(Assigned task): Go to the line below containing "- intros [= <- _]. auto." and print exactly from there through the line containing "1000 before an", both included. Print nothing else.

(Entries supplied):
━━━

Lemma lookup_loop_length now model texts i c results toEmbed c' results' toEmbed' :
  lookup_loop now model texts i c results toEmbed = (c', results', toEmbed') ->
  (length c' <= length c)%nat.
Proof.
  revert i c results toEmbed.
  induction texts as [|text rest IH]; intros i c results toEmbed; cbn [lookup_loop].
  - intros [= <- _ _]. lia.
  - pose proof (length_get_le now (cache_key model text) c) as Hget.
    destruct (Lru.get now (cache_key model text) c) as [[hit|] c1];
      intros H; apply IH in H; cbn [snd] in Hget; lia.
Qed.

Lemma write_back_length now model texts items c results c' results' :
  write_back now model texts items c results = (c', results') ->
  (length c <= Lru.max)%nat -> (length c' <= Lru.max)%nat.
Proof.
  revert c results.
  induction items as [|[index embedding] rest IH]; intros c results; cbn [write_back].
  - intros [= <- _]. auto.
  - intros H _. eapply IH; [exact H|]. apply length_set_le.
Qed.

(** X8.  The cache never outgrows its 1000 entries: if it holds at most
    1000 before an [embed] or an [embedSingle], it holds at most 1000
    afterwards, whether the call succeeds or fails. *)
Theorem cache_stays_within_capacity now completion svc texts text model :
  (length (cache svc) <= 1000)%nat ->
  (length (cache (snd (embed provider now completion svc texts model))) <= 1000)%nat
  /\ (length (cache (snd (embedSingle provider now svc text model))) <= 1000)%nat.
Proof.
  intros Hcap. change 1000%nat with Lru.max in *. split.
  - unfold embed, embed_batched.
    destruct (lookup_loop now model texts 0 (cache svc) [] [])
      as [[c results] toEmbed] eqn:Hloop.
    apply lookup_loop_length in Hloop.
    destruct toEmbed as [|p l]; [cbn; lia|].
    destruct (promise_all _ completion) as [e|embeddings]; [cbn; lia|].
    destruct (write_back now model texts (flat embeddings) c results)
      as [c' results'] eqn:Hwb.
    cbn. eapply write_back_length; [exact Hwb|lia].
  - unfold embedSingle.
    pose proof (length_get_le now (cache_key model text) (cache svc)) as Hget.
    destruct (Lru.get now (cache_key model text) (cache svc)) as [[hit|] c];
      cbn [snd] in Hget; [cbn; lia|].
    destruct (provider model [text]) as [err|[|response data]]; cbn [snd cache];
      try lia.
    apply length_set_le.
Qed.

━━━

(Written response):
  - intros [= <- _]. auto.
  - intros H _. eapply IH; [exact H|]. apply length_set_le.
Qed.

(** X8.  The cache never outgrows its 1000 entries: if it holds at most
    1000 before an [embed] or an [embedSingle], it holds at most 1000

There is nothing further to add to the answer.